Ever since learning my plans for the next few years would not be so, I have been an array of emotions; angry, upset, outraged, sad, and hurt. Like, butt hurt.
The more I try to write about it, the more I just get stuck on this idea that I wasn’t good enough.
But that is so wrong and I know that it is wrong. Perhaps I have been very narrow-minded.
The cliché says that we are going to get so many No’s before we get a Yes, but that really, we only need one Yes. I believe this to be true.
Which leads to why I feel so shitty about myself lately. This opportunity was mine and it was taken away and it feels like it was my one yes. And this was it. I screwed up my one yes.
But that’s what’s wrong with my thinking. I said “one yes”. Why can’t we have multiple “yes’s”?
Maybe Yes and No are fluid, like sexuality and the weather. Sometimes a no is disguised as a yes and a yes is just teasing you. And perhaps it’s neither – maybe it was always just a maybe.
But not to contradict – in any relationship you have in life, a yes is a yes and a no is a no, and those decisions are to be respected and followed. However, I think sometimes there is flexibility in how we interpret these answers. There’s flexibility with how we choose to act about these answers.
I’m starting to accept that this simply wasn’t my story to tell. This wasn’t what the universe wanted from me. And that’s okay.

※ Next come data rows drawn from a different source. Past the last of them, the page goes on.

(* ===== verification/Settler.v ===== *)
(** * Settling with Oxy (internal/publicapi/settle.go)

    A granted request's settlement is built, written to the outbox with its
    provider costs, and delivered by a worker until Oxy acknowledges it; Oxy
    reconciles against the same rows.  A worker's calls of the store are the
    operations of Outbox.v, between which other workers' stand. *)

From S2P Require Import Prelude Ids Text Contract Request ProviderCost Inventory Lines Grant Outbox.
From S2P Require Authorize.
From S2P Require Import EdgeAuth.

(** ** Bounds *)

Definition settlementBatch : Z := 20.
Definition settlementLease : Duration := Minute.
Definition settlementMaxBackoff : Duration := 10 * Minute.
Definition settlementPostTimeout : Duration := 10 * Second.
Definition maxAcknowledgementSize : Z := 64 * 1024.
Definition reconciliationDefaultLimit : Z := 100.
Definition reconciliationMaxLimit : Z := 500.

(** ** Writing *)

Definition base32_digit (d : Z) : ascii :=
  ascii_of_nat (Z.to_nat (if (d <? 26)%Z then 97 + d else 24 + d)).

(** [newSettlementID] from the sixteen bytes drawn: base32 in lower case,
    without padding. *)
Definition newSettlementID (entropy : list Z) : string :=
  let n := foldl (fun acc b => Z.lor (Z.shiftl acc 8) b) 0%Z entropy in
  "stl_" +:+ String.string_of_list_ascii
    ((fun i => base32_digit (Z.land (Z.shiftr (Z.shiftl n 2) (5 * (25 - Z.of_nat i))) 31)) <$> seq 0 26).

(** The settlement [Settle] builds; nothing served is served by no step. *)
Definition newSettlement (id : string) (now : Instant) (grant : Grant) (report : UsageReport) (servedStep : option Z)
    : Settlement :=
  let unserved := negb (Outcome report =s OutcomeCompleted) && (Z.of_nat (length (Units report)) =? 0)%Z in
  mkSettlement SettlementSchemaVersion id (Grant.GrantID grant) (grant_RequestID grant)
    (ReservationID <$> Reservation grant) (Capacity grant) (if unserved then None else servedStep) report (NewTimestamp now).

Inductive SettleError := ContractRefusal | EncodingRefusal | StoreRefusal (e : StoreError).

Section Settle.
Context (to_timestamptz : Instant -> Z) (registered : Registered).
Context (identities : string -> option (string * string * string)).
Context (Marshal : Settlement -> option string).

(** The write's attempts: [world] is how each fared and when, [cut] whether
    the write's context ended during the wait after one. *)
Fixpoint write_from (more attempt : nat) (world : nat -> Fault * Instant) (cut : nat -> bool) (events : list Event)
    (row : OutboxSettlement) (db : database) : option StoreError * database :=
  let '(err, db) :=
    RecordSettlement to_timestamptz registered identities (world attempt).1 (world attempt).2 events row db in
  match err, more with
  | None, _ | Some ErrSettlementConflict, _ | _, O => (err, db)
  | Some _, S more => if cut attempt then (err, db) else write_from more (S attempt) world cut events row db
  end.

Definition outbox_row (s : Settlement) (encoded : string) : OutboxSettlement :=
  mkOutbox (Grant.SettlementID s) (settlement_GrantID s) (settlement_RequestID s) encoded.

(** [Settler.Settle]: four attempts at most; a cost that cannot be recorded as
    measured is left out. *)
Definition Settle (entropy : list Z) (now : Instant) (grant : Grant) (report : UsageReport) (servedStep : option Z)
    (cost : Record_) (world : nat -> Fault * Instant) (cut : nat -> bool) (db : database)
    : option SettleError * database :=
  let s := newSettlement (newSettlementID entropy) now grant report servedStep in
  match Settlement_Validate s with
  | Some _ => (Some ContractRefusal, db)
  | None =>
      match Marshal s with
      | None => (Some EncodingRefusal, db)
      | Some encoded =>
          let '(err, db) := write_from 3 0 world cut (default [] (Events cost)) (outbox_row s encoded) db in
          (StoreRefusal <$> err, db)
      end
  end.

End Settle.

(** ** Delivering *)

(** [Settler.post]: Oxy's status, or a closed failure class; [decode] is the
    strict decoder's answer. *)
Definition post (decode : string -> option SettlementAcknowledgement) (settlementID : string) (reply : Authorize.Reply)
    : string + string :=
  match reply with
  | Authorize.NoToken => inr "kaana_identity_unavailable"
  | Authorize.NoRequest | Authorize.Unencodable => inr "kaana_request_invalid"
  | Authorize.Unreachable _ => inr "oxy_unreachable"
  | Authorize.Unread => inr "oxy_unreadable"
  | Authorize.Reached status _ body =>
      if (maxAcknowledgementSize <? len body)%Z then inr "oxy_unreadable"
      else if (500 <=? status)%Z || (status =? 429)%Z then inr "oxy_unavailable"
      else if negb (status =? 200)%Z then inr "oxy_rejected"
      else match decode body with
      | None => inr "oxy_unreadable"
      | Some ack =>
          match SettlementAcknowledgement_Validate ack with
          | Some _ => inr "oxy_unreadable"
          | None => if ack_SettlementID ack =s settlementID then inl (Status ack) else inr "oxy_unreadable"
          end
      end
  end.

(** The wait before the next delivery; [jitter] is the number drawn below its
    bound. *)
Definition backoff_base (attempts : Z) : Duration :=
  Z.min settlementMaxBackoff (wrap64 (Z.shiftl 1 (Z.min attempts 10) * Second)).
Definition jitter_bound (attempts : Z) : Z := (Z.quot (backoff_base attempts) 4 + 1)%Z.
Definition backoff (attempts : Z) (failure : string) (jitter : Z) : Duration :=
  if failure =s "oxy_rejected" then settlementMaxBackoff else (backoff_base attempts + jitter)%Z.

This long winded yes that I was riding on was always just a maybe.
It’s time to let this go. I’ve been holding all of this inside of me too long and it’s just not healthy.

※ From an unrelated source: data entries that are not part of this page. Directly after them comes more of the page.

(** Oxy is asked one bounded question, and only when it can be answered.  A
    request is put to Oxy exactly when its headers carry a credential, a user
    and an idempotency key that read, the credential is within its local rate
    and the body names no other user than the header; the question then carries
    that credential, bounded and without a blank, the user both agree on, the
    key on one line, and the digest of the exact body.  Otherwise nothing is
    asked and the refusal is authentication_failed without a credential,
    rate_limited with a wait past the limiter's, and invalid_request naming what
    does not read. *)
Theorem oxy_is_asked_a_bounded_question header limiter id ask :
  match question_of header limiter id ask with
  | inl q =>
      exists c user, bearerFrom header = Some c /\ credential_ok c /\ limiter (digest c) = None /\
        onBehalfOf header = Some user /\ q_credential q = value c /\
        (forall u, user = Some u -> user_ok u /\ q_onBehalfOf q = Some u) /\
        (forall n, ask_onBehalfOf ask = Some n -> q_onBehalfOf q = Some n) /\
        (q_onBehalfOf q = None <-> user = None /\ ask_onBehalfOf ask = None) /\
        ask_RequestID (q_ask q) = id /\ ask_Operation (q_ask q) = operation ask /\
        ask_BodySHA256 (q_ask q) = hex (Sum256 (body ask)) /\
        (forall key, ask_IdempotencyKey (q_ask q) = Some key ->
          key = header_Get header HeaderIdempotencyKey /\ (1 <= len key <= maxIdempotencyKeyLength)%Z /\
          contains_any is_break key = false)
  | inr e =>
      pub_RequestID e = id /\
      ((pub_Code e = CodeAuthenticationFailed /\ bearerFrom header = None) \/
       (exists c wait, pub_Code e = CodeRateLimited /\ bearerFrom header = Some c /\ limiter (digest c) = Some wait /\
          ((0 <= wait)%Z -> pub_RetryAfterMs e = Some (Milliseconds wait + 1)%Z)) \/
       (pub_Code e = CodeInvalidRequest /\
          ((pub_Param e = Some HeaderOnBehalfOf /\ onBehalfOf header = None) \/
           (pub_Param e = Some "user" /\ exists u n, onBehalfOf header = Some (Some u) /\ ask_onBehalfOf ask = Some n /\ u <> n) \/
           (pub_Param e = Some HeaderIdempotencyKey /\ idempotencyKey header = None))))
  end.
Proof.
  unfold question_of. destruct (bearerFrom header) as [c|] eqn:Eb; [|by split; [|left]].
  pose proof (bearerFrom_ok _ _ Eb) as Hc. destruct (limiter (digest c)) as [wait|] eqn:El.
  { unfold pub_WithRetryAfter. change (pub_Retryable _) with true. cbn [andb].
    destruct (0 <=? _)%Z eqn:Ew; (split; [done|]); right; left; exists c, wait; split_and!; try done.
    intros Hw. bool_cases. unfold Milliseconds in Ew. rewrite Z.quot_div_nonneg in Ew by done.
    pose proof (Z.div_pos wait Millisecond Hw ltac:(done)). lia. }
  destruct (onBehalfOf header) as [user|] eqn:Eu; [|by split; [|right; right; split; [|left]]].
  destruct (acting_user _ _) as [acting|] eqn:Ea.
  2:{ split; [done|]. right. right. split; [done|]. right. left. split; [done|]. unfold acting_user in Ea.
      destruct (ask_onBehalfOf ask) as [n|], user as [u|]; try done. destruct (u =s n) eqn:E; [done|]. bool_cases.
      by exists u, n. }
  assert ((forall u, user = Some u -> acting = Some u) /\ (forall n, ask_onBehalfOf ask = Some n -> acting = Some n) /\
    (acting = None <-> user = None /\ ask_onBehalfOf ask = None)) as (H1 & H2 & H3).
  { unfold acting_user in Ea. destruct (ask_onBehalfOf ask) as [n|], user as [u|]; try (destruct (u =s n) eqn:E; [|done]; bool_cases);
      injection Ea as <-; naive_solver. }
  destruct (idempotencyKey header) as [key|] eqn:Ek; [|by split; [|right; right; split; [|right; right]]].
  exists c, user. split_and!; try done; cbn.
  - intros u ->. split; [by eapply onBehalfOf_ok|by apply H1].
  - intros k ->. apply idempotencyKey_ok in Ek as (-> & Hne & Hl & Hb). split_and!; [done| |done|done].
    destruct (header_Get header HeaderIdempotencyKey); [done|]. unfold len. cbn. lia.
Qed.

(** ** What is settled *)

Lemma string_of_list_length l : String.length (String.string_of_list_ascii l) = length l.
Proof. induction l as [|c l IH]; cbn; [done|]. by rewrite IH. Qed.

Lemma newSettlementID_length entropy : len (Settler.newSettlementID entropy) = 30%Z.
Proof.
  unfold Settler.newSettlementID. rewrite len_app. set (digits := fmap _ _).
  assert (length digits = 26)%nat as Hd by (unfold digits; by rewrite length_fmap, length_seq).
  unfold len. rewrite string_of_list_length, Hd. reflexivity.
Qed.

Lemma resolve_from_deployments snapshot id at_ index seen l cs :
  Routes.resolve_from snapshot id at_ index seen l = inl cs ->
  Forall2 (fun a c => r_DeploymentID (Routes.c_route c) = DeploymentID a) l cs.
Proof.
  revert index seen cs. induction l as [|a l IH]; intros index seen cs; cbn [Routes.resolve_from]; [by intros [= <-]; constructor|].
  destruct (Routes.identify _ _ _) as [r|] eqn:Ei; [|done]. destruct (match seen !! _ with Some _ => _ | None => _ end); [done|].
  destruct (Routes.resolve_from _ _ _ _ _ l) as [cs'|] eqn:Er; [|done]. intros [= <-]. constructor; [|by eapply IH].
  unfold Routes.identify in Ei. destruct (Resolve _ _ _) as [set|]; [|done].
  destruct (List.find _ _) as [r'|] eqn:Ef; [|done]. apply List.find_some in Ef as [_ Ef].
  destruct (negb _); [done|]. destruct (negb _); [done|]. injection Ei as ->. cbn. by apply String.eqb_eq in Ef.
Qed.

(** Whatever a request may be executed on is one of its signed entries. *)
Lemma resolve_deployments snapshot costs r at_ cs c :
  Routes.resolve snapshot costs r at_ = inl cs -> c ∈ cs ->
  r_DeploymentID (Routes.c_route c) ∈ DeploymentID <$> AuthorizedRoutes r.
Proof.
  unfold Routes.resolve. destruct (AuthorizedRoutes r) as [|primary rest]; [done|].
  destruct (Request_Validate r); [done|]. destruct (negb _ && negb _); [done|].
  destruct (if Kind (Target r) =s TargetModel then _ else None); [done|].
  destruct (Routes.resolveAuthorizedRoutes _ _ _ _) as [all|] eqn:Er; [|done].
  apply resolve_from_deployments in Er.
  assert (forall c', c' ∈ all -> r_DeploymentID (Routes.c_route c') ∈ DeploymentID <$> primary :: rest) as Hall.
  { intros c' Hc'. destruct (list_elem_of_lookup_1 _ _ Hc') as [k Hk]. destruct (Forall2_lookup_r _ _ _ _ _ Er Hk) as (a & Ha & ->).
    apply list_elem_of_fmap. exists a. split; [done|]. by eapply list_elem_of_lookup_2. }
  destruct (negb _); [intros [= <-]; apply Hall|].
  destruct (omap _ all) as [|c0 l] eqn:Eo; [done|]. intros [= <-]. rewrite <-Eo.
  intros (c' & Hc' & Hp)%list_elem_of_omap. unfold Routes.price_candidate in Hp.
  destruct (DecisionPrice.Cards_DecisionPriceLimit _ _ _); [|done]. injection Hp as <-. cbn. by apply Hall.
Qed.

Lemma Authorize_answers `{Ed25519} read decode grants verified now q reply g :
  Authorize read decode grants verified now q reply = inl g -> answers_request q now g /\ Grant_Validate g = None.
Proof.
  unfold Authorize. destruct (post _ _ _) as [[header body]|]; [|done]. destruct (Verify _ _ _ _); [done|].
  destruct (DecodeGrant _) as [g'|] eqn:Ed; [|done]. apply DecodeGrant_Some in Ed as [_ Hv].
  destruct (checkGrant _ _ _) eqn:Ec; [done|]. intros [= ->]. split; [by apply checkGrant_None|done].
Qed.

(** An admission holds a grant of the exact request, resolved. *)
Record admitted (snapshot : Inventory) (funding : option (Route -> FundingTier -> option Z))
    (serves : string -> option (Route -> bool)) (id : string) (received : Instant) (ask : authorization) (a : admission)
    : Prop := {
  ad_id : requestID a = id /\ grant_RequestID (grant a) = id;
  ad_received : receivedAt a = received;
  ad_body : BodySHA256 (grant a) = bodyDigest (body ask) /\ Operation (grant a) = operation ask;
  ad_valid : Grant_Validate (grant a) = None;
  ad_plan : exists at_, resolveGrant (grant a) snapshot at_ funding (serves (Operation (grant a))) = inl (lane_plan a);
}.

Lemma admit_admitted `{Ed25519} read decode grants funding serves header limiter id received ask oxy verified checked
    resolved_at snapshot a :
  admitRequest read decode grants funding serves header limiter id received ask oxy verified checked resolved_at snapshot = inl a ->
  admitted snapshot funding serves id received ask a.
Proof.
  unfold admitRequest.
  destruct (question_of header limiter id ask) as [q|] eqn:Eq; [|done].
  assert (ask_RequestID (q_ask q) = id /\ ask_Operation (q_ask q) = operation ask /\
    ask_BodySHA256 (q_ask q) = bodyDigest (body ask)) as (H1 & H2 & H3).
  { revert Eq. unfold question_of. destruct (bearerFrom _); [|done]. destruct (limiter _); [done|].
    destruct (onBehalfOf _); [|done]. destruct (acting_user _ _); [|done]. destruct (idempotencyKey _); [|done].
    by intros [= <-]. }
  destruct (Authorize _ _ _ _ _ _ _) as [g|] eqn:Ea; [|done]. apply Authorize_answers in Ea as [[] Hv].
  destruct (resolveGrant _ _ _ _ _) as [p|] eqn:Er; [|done]. intros [= <-]. constructor; cbn; try done.
  - split; [done|congruence].
  - split; congruence.
  - by exists resolved_at.
Qed.

Section Settled.
Context (f : file) (age : Duration) (snapshot : Inventory) (Hparse : Parse f age = Some snapshot).
Context (funding : option (Route -> FundingTier -> option Z)) (serves : string -> option (Route -> bool)).
Context (id : string) (received : Instant) (ask : authorization) (a : admission).
Context (Hadmitted : admitted snapshot funding serves id received ask a).

(** A route of an admission is a step's, and one a report can name. *)
Lemma lane_route r : r ∈ plan_routes (lane_plan a) ->
  route_well_formed r /\ exists n step, stepOf (Some (lane_plan a)) (DeploymentID r) = Some n /\
    Steps (grant a) !! n = Some step /\ (n < 8)%nat /\ ModelID (ModelReference r) ∈ admitted_lines (Limits step) /\
    exists d, d ∈ Deployments_ f /\ d_DeploymentID d = DeploymentID r /\ within_limits (Limits step) (row_route d).
Proof.
  destruct (ad_plan _ _ _ _ _ _ _ Hadmitted) as [at_ Hplan]. pose proof (ad_valid _ _ _ _ _ _ _ Hadmitted) as Hvalid.
  apply resolveGrant_plan in Hplan as (Hroutes & Hsteps & Hne & _). rewrite Hroutes. intros Hr.
  pose proof (Grant_Validate_ok _ Hvalid) as Hok. split.
  - destruct (routes (resolved snapshot (grant a) at_ funding (serves (Operation (grant a))))) as [|r0 l] eqn:El; [done|].
    eapply (PublicPlan.plan_well_formed f age snapshot Hparse (grant a) Hvalid at_ funding _ r0); rewrite El; done.
  - destruct (PublicPlan.plan_granted f age snapshot Hparse (grant a) Hvalid at_ funding _ r Hr)
      as (n & step & d & Hn & Hs & _ & Hg & _).
    exists n, step. unfold stepOf. cbn [mbind option_bind]. rewrite Hsteps. split; [done|]. split; [done|].
    destruct (go_steps _ Hok) as (_ & Hlen & _). apply lookup_lt_Some in Hs. split; [lia|]. split; [apply Hg|].
    exists d. split; [apply Hg|]. split; [symmetry; apply Hg|apply Hg].
Qed.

I’m going to turn this loss into a win.
Step 1: What have I learned?
I have learned that I am very capable. I am clever, and strong, and willing to put up a fight for what I care for. I have learned to communicate with others even when it’s difficult to understand the other side. I have learned to center my locus of control, and to change what I can and should change and to accept the reality of what is out of reach. I have learned to love the word “yet” – because what is yet to come is unknown, and instead of being afraid of it, I should be excited.
Step 2: What should I work on?
I need to focus on what I actually want out of this. What do I want to do next? The world is open now, and there are so many ways I can go. I should focus on articulating my strengths and testing them, exercising them every day.

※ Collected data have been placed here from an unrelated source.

Lemma adtsDuration_ok data : yields measured (adtsDuration data).
Proof.
  unfold adtsDuration. eapply (yields_bind counted_ok); [|intros c; apply counted_end_ok].
  apply each_yields; [|lia|by split]. intros offset c Ho [Hs Hr]. unfold adts_body.
  read yields_from as rest Hrest. cbv zeta. destruct (_ && _); [by apply yields_ret|].
  assert (Hlost : forall P, yields P (if c_frames c =? 0 then @Refused (Step Counted) "no ADTS frame where the stream starts"
    else Refused "the stream loses frame sync")) by (intros P; destruct (_ =? 0); apply yields_refused).
  destruct (Z.ltb_spec (size_of rest) 7); [apply Hlost|]. read_byte b0. read_byte b1. destruct (_ || _); [apply Hlost|].
  read_byte b2. destruct (Z.leb_spec (Z.of_nat (length adtsSampleRates)) (Z.land (Z.shiftr b2 2) 15)); [apply yields_refused|].
  pose proof (land_ones_bound (Z.shiftr b2 2) 4 ltac:(lia)) as Hi. change (Z.ones 4) with 15 in Hi.
  eapply yields_bind; [apply (yields_entry _ adtsSampleRates); [lia|exact adts_rates_ok]|]. intros rate Hrate.
  destruct (_ && _); [apply yields_refused|]. read_byte b3. read_byte b4. read_byte b5.
  match goal with |- context [?n <? 7] => destruct (Z.ltb_spec n 7) end; [apply yields_refused|].
  read_byte b6. apply yields_ret. split; [lia|]. split; [apply u64_fits|by apply rate_fits].
Qed.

Step 3: Make a plan – and DO IT.
This is always the hardest part. This is the part where fear kicks in. Where the intense self-doubt and self-hate really have the best angle to do some serious damage. They have already done enough, and it’s time to put my foot down and actually do.
I hope this works out.
And that’s it.
I finally feel like I can move on and it’s all going to be okay somehow.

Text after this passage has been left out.